Dr. Poussaint added: “When ‘The Cosby Show’ first came on, it was a professional, middle-class family. And they said, ‘That’s not a black family.’ We heard it from blacks and whites. I think that’s why Karl Rove calls it postracial, because it was universal.”
In an interview on Thursday Mr. Cosby praised Mr. Obama and his campaign operation as “the architects of the almost perfect run for, and winning of, the office.” He added, “This isn’t something that happened just because of a TV show.”
But Mr. Cosby strongly suggested that his series, which ended in 1992, had a lasting effect on America’s racial views.
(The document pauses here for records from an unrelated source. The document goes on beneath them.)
(** * Imagine GLTexture: a shallow embedding of the texture resource

    The development follows [imagine/src/gfx/opengl/GLTexture.cc]
    (namespace [IG::Gfx]).  Integers of the C++ code are [Z] with the
    conversions the code performs written out; the texture object, the
    renderer task's queue, the host heap and the error log are threaded
    through a state-and-failure monad. *)

From Stdlib Require Import ZArith List Bool String Lia.
Import ListNotations.
Local Open Scope string_scope.
Local Open Scope list_scope.
Local Open Scope Z_scope.

(** ** Machine integers *)

Definition INT_MAX : Z := 2147483647.
Definition INT_MIN : Z := - INT_MAX - 1.

(** the result of an [int] operation: the mathematical result reduced to
    32 bits, two's complement. *)
Definition to_int (x : Z) : Z := (x + 2 ^ 31) mod 2 ^ 32 - 2 ^ 31.

(** [static_cast<unsigned>(x)] and the implicit conversion to [uint32_t]. *)
Definition to_unsigned (x : Z) : Z := x mod 2 ^ 32.

(** conversion to [uintptr_t] (64-bit address space). *)
Definition to_uintptr (x : Z) : Z := x mod 2 ^ 64.

(** conversion to [int8_t] (two's complement wrap-around). *)
Definition to_int8 (x : Z) : Z := (x + 128) mod 256 - 128.

(** ** Helpers of [imagine/util] used by the texture code *)

(** Modelled from the spec: [fls] of [imagine/util/bit.hh] (find last set)
    is not among the sources; it is the 1-based index of the most
    significant set bit of an unsigned value and 0 for 0, so that
    [fls(w | h)] is the number of halvings down to 1 plus one. *)
Fixpoint fls_scan (bits : nat) (x : Z) : Z :=
  match bits with
  | O => 0
  | S bits' => if x =? 0 then 0 else 1 + fls_scan bits' (Z.shiftr x 1)
  end.

Definition fls (x : Z) : Z := fls_scan 32 x.

(** Modelled from the spec: [IG::isPowerOf2] of [imagine/util/math/int.hh]
    is not among the sources; a value is a power of two when it is nonzero
    and has a single bit set. *)
Definition isPowerOf2 (x : Z) : bool :=
  negb (x =? 0) && (Z.land x (x - 1) =? 0).

(** Modelled from the spec: [iotaCount(n)] of [imagine/util/ranges.hh]
    is the range 0, 1, ..., n-1 (empty when n <= 0). *)
Definition iotaCount (n : Z) : list Z :=
  map Z.of_nat (seq 0 (Z.to_nat n)).

(** ** OpenGL enumerants *)

Definition GLenum := Z.
Definition GLuint := Z.

Definition GL_TEXTURE_SWIZZLE_R : GLenum := 0x8E42.
Definition GL_TEXTURE_SWIZZLE_G : GLenum := 0x8E43.
Definition GL_TEXTURE_SWIZZLE_B : GLenum := 0x8E44.
Definition GL_TEXTURE_SWIZZLE_A : GLenum := 0x8E45.
Definition GL_TEXTURE_SWIZZLE_RGBA : GLenum := 0x8E46.
Definition GL_UNPACK_ROW_LENGTH : GLenum := 0x0CF2.
Definition GL_PIXEL_UNPACK_BUFFER : GLenum := 0x88EC.
Definition GL_TEXTURE_EXTERNAL_OES : GLenum := 0x8D65.
Definition GL_UNSIGNED_INT_8_8_8_8_REV : GLenum := 0x8367.
Definition GL_RGB5 : GLenum := 0x8050.
(* the remaining values are those of the OpenGL headers *)
Definition GL_TEXTURE_2D : GLenum := 0x0DE1.
Definition GL_UNPACK_ALIGNMENT : GLenum := 0x0CF5.
Definition GL_UNSIGNED_BYTE : GLenum := 0x1401.
Definition GL_UNSIGNED_SHORT_5_6_5 : GLenum := 0x8363.
Definition GL_UNSIGNED_SHORT_5_5_5_1 : GLenum := 0x8034.
Definition GL_UNSIGNED_SHORT_4_4_4_4 : GLenum := 0x8033.
Definition GL_RGB : GLenum := 0x1907.
Definition GL_RGBA : GLenum := 0x1908.
Definition GL_BGRA : GLenum := 0x80E1.
Definition GL_SRGB8_ALPHA8 : GLenum := 0x8C43.
Definition GL_RGBA8 : GLenum := 0x8058.
Definition GL_RGB565 : GLenum := 0x8D62.
Definition GL_RGB5_A1 : GLenum := 0x8057.
Definition GL_RGBA4 : GLenum := 0x8056.
Definition GL_RED : GLenum := 0x1903.
Definition GL_GREEN : GLenum := 0x1904.
Definition GL_BLUE : GLenum := 0x1905.
Definition GL_ALPHA : GLenum := 0x1906.
Definition GL_ONE : GLenum := 1.

(** ** Pixel formats, pixmaps and rectangles ([imagine/pixmap], [imagine/util/rectangle2.h]) *)

(** The pixel format ids the switches of this file handle; ids outside this
    set reach the [default: bug_unreachable] arms and are excluded by type. *)
Inductive PixelFormatID :=
| PIXEL_RGBA8888 | PIXEL_BGRA8888 | PIXEL_RGB888 | PIXEL_I8 | PIXEL_IA88
| PIXEL_A8 | PIXEL_RGB565 | PIXEL_RGBA5551 | PIXEL_RGBA4444.

Definition PixelFormatID_eqb (a b : PixelFormatID) : bool :=
  match a, b with
  | PIXEL_RGBA8888, PIXEL_RGBA8888 | PIXEL_BGRA8888, PIXEL_BGRA8888
  | PIXEL_RGB888, PIXEL_RGB888 | PIXEL_I8, PIXEL_I8 | PIXEL_IA88, PIXEL_IA88
  | PIXEL_A8, PIXEL_A8 | PIXEL_RGB565, PIXEL_RGB565
  | PIXEL_RGBA5551, PIXEL_RGBA5551 | PIXEL_RGBA4444, PIXEL_RGBA4444 => true
  | _, _ => false
  end.

(** Modelled from the spec: [PixelFormat::bytesPerPixel] (PixelDesc.hh is not
    among the sources) is the storage size of one pixel, the sum of the
    channel bit widths in the format's name divided by 8. *)
Definition bytesPerPixel (f : PixelFormatID) : Z :=
  match f with
  | PIXEL_RGBA8888 | PIXEL_BGRA8888 => 4
  | PIXEL_RGB888 => 3
  | PIXEL_IA88 | PIXEL_RGB565 | PIXEL_RGBA5551 | PIXEL_RGBA4444 => 2
  | PIXEL_I8 | PIXEL_A8 => 1
  end.

(** Modelled from the spec: [PixelFormat::pixelBytes(n)], the byte extent of
    [n] pixels in the format. *)
Definition pixelBytes (f : PixelFormatID) (pixels : Z) : Z :=
  pixels * bytesPerPixel f.

(** [IG::WP], a point of window coordinates. *)
Record WP := mkWP { px : Z; py : Z }.

(** [IG::WindowRect], corners (x, y) and (x2, y2). *)
Record WindowRect := mkRect { rx : Z; ry : Z; rx2 : Z; ry2 : Z }.

Definition xSize (r : WindowRect) : Z := rx2 r - rx r.
Definition ySize (r : WindowRect) : Z := ry2 r - ry r.
Definition rectSize (r : WindowRect) : WP := mkWP (xSize r) (ySize r).

(** [WindowRect{{}, size}]: origin corner (0,0), opposite corner [size]. *)
Definition rectOfSize (s : WP) : WindowRect := mkRect 0 0 (px s) (py s).

(** [rect += pos]. *)
Definition rectOffset (r : WindowRect) (p : WP) : WindowRect :=
  mkRect (rx r + px p) (ry r + py p) (rx2 r + px p) (ry2 r + py p).

Record PixmapDesc := mkDesc { w : Z; h : Z; format : PixelFormatID }.

(** [PixmapView] / [MutablePixmapView]: a descriptor, the address of the
    first pixel and the distance in bytes between rows. *)
Record PixmapView := mkPixmap { desc : PixmapDesc; data : Z; pitchBytes : Z }.

(** [MutablePixmapView{desc, data}]: rows are contiguous. *)
Definition pixmapOf (d : PixmapDesc) (p : Z) : PixmapView :=
  mkPixmap d p (pixelBytes (format d) (w d)).

Definition pixmapSize (p : PixmapView) : WP := mkWP (w (desc p)) (h (desc p)).

(** Modelled from the spec: [PixmapView::pitchPixels], the row distance in
    pixels. *)
Definition pitchPixels (p : PixmapView) : Z :=
  Z.quot (pitchBytes p) (bytesPerPixel (format (desc p))).

(** Modelled from the spec: [PixmapView::isPadded]; a buffer has no
    inter-row padding when stride == width x bytesPerPixel. *)
Definition isPadded (p : PixmapView) : bool :=
  negb (pitchBytes p =? w (desc p) * bytesPerPixel (format (desc p))).

(** Modelled from the spec: [PixmapView::bytes], the extent of all rows. *)
Definition pixmapBytes (p : PixmapView) : Z := pitchBytes p * h (desc p).

(** [(bool)pix]: a view is valid when it has data. *)
Definition pixmapBool (p : PixmapView) : bool := negb (data p =? 0).

(** ** Renderer capabilities ([Renderer::support]) *)

Record TextureSizeSupport := mkSizeSupport { nonPow2CanMipmap : bool }.

Inductive ColorSpace := LINEAR | SRGB.

Definition ColorSpace_eqb (a b : ColorSpace) : bool :=
  match a, b with
  | LINEAR, LINEAR | SRGB, SRGB => true
  | _, _ => false
  end.

(** [SamplerParams]; a zero [magFilter] marks default-constructed parameters. *)
Record SamplerParams := mkSamplerParams
  { minFilter : Z; magFilter : Z; xWrapMode : Z; yWrapMode : Z }.

Definition defaultSamplerParams : SamplerParams := mkSamplerParams 0 0 0 0.
Definition face_cells (f : face) : list Z := let '(a, b, c) := f in [a; b; c].

(** [mask[idxs] = 0] *)
Definition clear_at (mask : list bool) (idxs : list Z) : result (list bool) :=
  for_each (fun i m => p ← np_index (length m) i; Ok (<[p := false]> m))
    idxs mask.

(** [np.argwhere(f_original == v_idx)[:, 0]]: the row of every matching
    cell, in row-major order. *)
Definition argwhere_rows (f_original : list face) (v_idx : Z) : list nat :=
  concat (imap (fun i f => (fun _ => i) <$> List.filter (Z.eqb v_idx) (face_cells f))
            f_original).

(** [list(dict.fromkeys(xs))]: first occurrences, in order. *)
Fixpoint fromkeys (seen xs : list nat) : list nat :=
  match xs with
  | [] => seen
  | x :: rest =>
      if existsb (Nat.eqb x) seen then fromkeys seen rest
      else fromkeys (seen ++ [x]) rest
  end.

Fixpoint insert_sorted (x : nat) (xs : list nat) : list nat :=
  match xs with
  | [] => [x]
  | y :: rest => if x <=? y then x :: xs else y :: insert_sorted x rest
  end.

Definition sorted (xs : list nat) : list nat := foldr insert_sorted [] xs.

(** [a[mask]] for a boolean mask as long as [a]. *)
Definition mask_select {A} (a : list A) (mask : list bool) : list A :=
  (List.filter snd (zip a mask)).*1.

(** [np.argwhere(mask == 1)[:, 0]] *)
Definition true_positions (mask : list bool) : list nat :=
  concat (imap (fun i (b : bool) => if b then [i] else []) mask).

(** [np.sum(mask)] *)
Definition count_true (mask : list bool) : nat := length (List.filter (fun b : bool => b) mask).

(** [a.max()] of the cells of an array; numpy raises on an empty one. *)
Definition array_max (cells : list Z) : result Z :=
  match cells with
  | [] => Raise ValueError
  | c :: rest => Ok (fold_left Z.max rest c)
  end.

(** [np.empty(n)]: [n] cells of whatever the memory held, [junk i] in
    cell [i]. *)
Definition np_empty (junk : nat -> Z) (n : Z) : result (list Z) :=
  if (n <? 0)%Z then Raise ValueError else Ok (junk <$> seq 0 (Z.to_nat n)).

(** [arr[idxs] = vals] for index and value arrays of one length. *)
Definition assign_at (arr : list Z) (idxs : list nat) (vals : list Z)
  : result (list Z) :=
  for_each (fun '(i, v) a =>
              if i <? length a then Ok (<[i := v]> a) else Raise IndexError)
    (zip idxs vals) arr.

(** [arr[i]] for a numpy integer [i]. *)
Definition take_at (arr : list Z) (i : Z) : result Z :=
  p ← np_index (length arr) i; getitem arr p.

Definition remap_face (arr : list Z) (f : face) : result face :=
  let '(a, b, c) := f in
  a' ← take_at arr a; b' ← take_at arr b; c' ← take_at arr c;
  Ok (a', b', c').

Definition remove_mesh_vertices {A} (junk : nat -> Z) (v_original : list A)
    (f_original : list face) (v_idxs_to_remove : list Z)
  : result (list A * list face * list bool) :=
  keep_v_mask ← clear_at (replicate (length v_original) true) v_idxs_to_remove;
  (* remove faces containing a vertex that needs to be removed *)
  let remove_f_idxs := concat (argwhere_rows f_original <$> v_idxs_to_remove) in
  let remove_f_idxs := sorted (fromkeys [] remove_f_idxs) in
  keep_f_mask ← clear_at (replicate (length f_original) true)
                  (Z.of_nat <$> remove_f_idxs);
  let updated_faces := mask_select f_original keep_f_mask in
  (* remove vertices *)
  let new_vertices := mask_select v_original keep_v_mask in
  (* update indices of faces with new vertex indexing *)
  let val_old := true_positions keep_v_mask in
  let val_new := Z.of_nat <$> seq 0 (count_true keep_v_mask) in
  top ← array_max (updated_faces ≫= face_cells);
  arr ← np_empty junk (top + 1);
  arr ← assign_at arr val_old val_new;
  new_faces ← mapM (remap_face arr) updated_faces;
  Ok (new_vertices, new_faces, keep_v_mask).

(** *** Loading a template *)

(** A [trimesh.Trimesh] as [load_template] reads it: vertices (whatever
    a position is), faces and per-vertex colours. *)
Record mesh (A : Type) : Type :=
  Mesh { vertices : list A; faces : list face; vertex_colors : list colour }.
Arguments Mesh {A} vertices faces vertex_colors.
Arguments vertices {A} m.
Arguments faces {A} m.
Arguments vertex_colors {A} m.

(** [attribute_to_remove] as the function tells its values apart: [None]
    (the default), the string ['none'], the string [str(c)] of a colour
    row [c] (the form of the dictionary keys), any other hashable
    value. *)
Inductive attribute : Type :=
| attr_None
| attr_none_string
| attr_key (c : colour)
| attr_other.

(** [feat_and_cont[a2r]] *)
Definition lookup_attribute (feat_and_cont : dict colour bucket)
    (a2r : attribute) : result bucket :=
  match a2r with
  | attr_key c => or_raise KeyError (dict_get colour_eqb feat_and_cont c)
  | _ => Raise KeyError
  end.

(** [a[mask]] for a boolean mask: numpy wants the lengths to agree. *)
Definition bool_index {A} (a : list A) (mask : list bool) : result (list A) :=
  if length a =? length mask then Ok (mask_select a mask)
  else Raise IndexError.

(** The fields [pos], [face] (transposed: one row per corner), [colors],
    [feat_and_cont] and [mask_verts] of the [Data] object. *)
Record Data (A : Type) : Type :=
  { data_pos : list A;
    data_face : list Z * list Z * list Z;
    data_colors : list colour;
    data_feat_and_cont : dict colour bucket;
    data_mask_verts : list bool }.
Arguments data_pos {A} d.
Arguments data_face {A} d.
Arguments data_colors {A} d.
Arguments data_feat_and_cont {A} d.
Arguments data_mask_verts {A} d.

Section LoadTemplate.
Context {A : Type}.

(** [Trimesh.edges_unique]: the library's list of the edges of the
    faces, each once. *)
Variable edges_unique : list face -> list (nat * nat).
Variable junk : nat -> Z.

(** [load_template] from the loaded mesh to the [Data] object it fills.
    Reading the file comes before, [FaceToEdge] and the Laplacian come
    after and add [edge_index] and [laplacian] to the object. *)
Definition load_template (mesh : mesh A) (attribute_to_remove : attribute)
  : result (Data A) :=
  feat_and_cont ←
    extract_feature_and_contour_from_colour
      (Trimesh (vertex_colors mesh) (edges_unique (faces mesh)));
  let mask_save := replicate (length (vertices mesh)) true in
  '(mesh, feat_and_cont, mask_save) ←
    match attribute_to_remove with
    | attr_none_string => Ok (mesh, feat_and_cont, mask_save)
    | a2r =>
        b ← lookup_attribute feat_and_cont a2r;
        let feature := sorted (feature b ++ contour b) in
        '(mesh_verts, mesh_faces, mask_save) ←
          remove_mesh_vertices junk (vertices mesh) (faces mesh)
            (Z.of_nat <$> feature);
        colours ← bool_index (vertex_colors mesh) mask_save;
        let mesh := Mesh mesh_verts mesh_faces colours in
        feat_and_cont ←
          extract_feature_and_contour_from_colour
            (Trimesh (vertex_colors mesh) (edges_unique (faces mesh)));
        Ok (mesh, feat_and_cont, mask_save)
    end;
  Ok {| data_pos := vertices mesh;
        data_face := ((fun f : face => f.1.1) <$> faces mesh,
                      (fun f : face => f.1.2) <$> faces mesh,
                      (fun f : face => f.2) <$> faces mesh);
        data_colors := vertex_colors mesh;
        data_feat_and_cont := feat_and_cont;
        data_mask_verts := mask_save |}.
Its legacy, he said, might have played a role in the country’s embrace of Mr. Obama and his family.
“I would not be surprised with the comfort level of people looking at a family and not being afraid of them, and not holding them to some strange old thoughts of a nation,” he said. “It’s what people have done with themselves by watching that show and believing in it.”
Mr. Cosby said that he had met Mr. Obama, but that the two did not discuss the show. “The Cosby Show,” one of the most popular series in television history, is still shown in syndication in the United States and abroad. In 1994 Sut Jhally, a professor of communications at the University of Massachusetts — Mr. Cosby’s alma mater — persuaded Mr. Cosby to donate $16,000 for research on why the show was so popular among white as well as black audiences. (Mr. Cosby himself had no influence on the study, according to Professor Jhally, and the book that came out of the research, “Enlightened Racism: The Cosby Show, Audiences, and the Myth of the American Dream,” was critical of the show.)
“After Obama won the other night, and listening to the reactions from both the white Americans and the black Americans, it was like a rerun of research we did on ‘The Cosby Show,’ ” Professor Jhally said. “Black families we interviewed were incredibly proud and incredibly grateful that finally there were images that were dignified, and they were represented as human. White Americans would say, ‘Here is an intact black family.’ ”
During the campaign many Democrats worried that the so-called Bradley effect — the theory that white voters will express support for black candidates in polls but not in the voting booth — would work against their candidate. So did the Huxtable effect counteract Bradley?
The term Huxtable effect was coined by Alisa Valdes-Rodriguez, a novelist and blogger who often writes about how pop culture portrays minorities.
Last Saturday Ms. Valdes-Rodriguez was in line for early voting on the campus of the University of New Mexico. As she waited about 35 minutes to cast her ballot, she said, she overheard a conversation between two graduate students, neither of whom were black.
“They started to talk about their families and how they wished they were part of the Huxtable family,” she said.
Ms. Valdes-Rodriguez, a former journalist who covered culture and the arts and who is the daughter of a sociology professor, cited the Harlem Renaissance in literature and art, which came about 30 years before the civil rights movement, as an example of pop culture’s anticipating political change.
For a certain generation of young voters, she said, “It’s not Ward Cleaver who was the all-American dad; it was Cliff Huxtable.”
Tom Werner, who was an executive producer of “The Cosby Show,” called the series groundbreaking in its effect on audiences. “Bill depicted the Huxtables as an American family that happened to be black, rather than as an African-American family,” he said. “For Bill, family was more important than race.”
Interestingly, the parameters of the show turned out very differently from Mr. Cosby’s original idea. Rather than having Cliff Huxtable be a doctor, and his wife, Clair, a lawyer, he said, his idea was for the husband to be a limousine driver and the wife to be a carpenter.
Because race was largely beside the point in the show, its supposed impact on the culture has not always been obvious. “I think it’s had more of an effect than I appreciated,” Dr. Poussaint said. “I wasn’t making that connection because I kept forgetting that kids were raised on that show, and people are still watching it.”
“And I think we have had a carry-over effect to people responding very positively to Obama,” he added. “It changed some attitudes and perceptions that I think served Obama well in his candidacy.”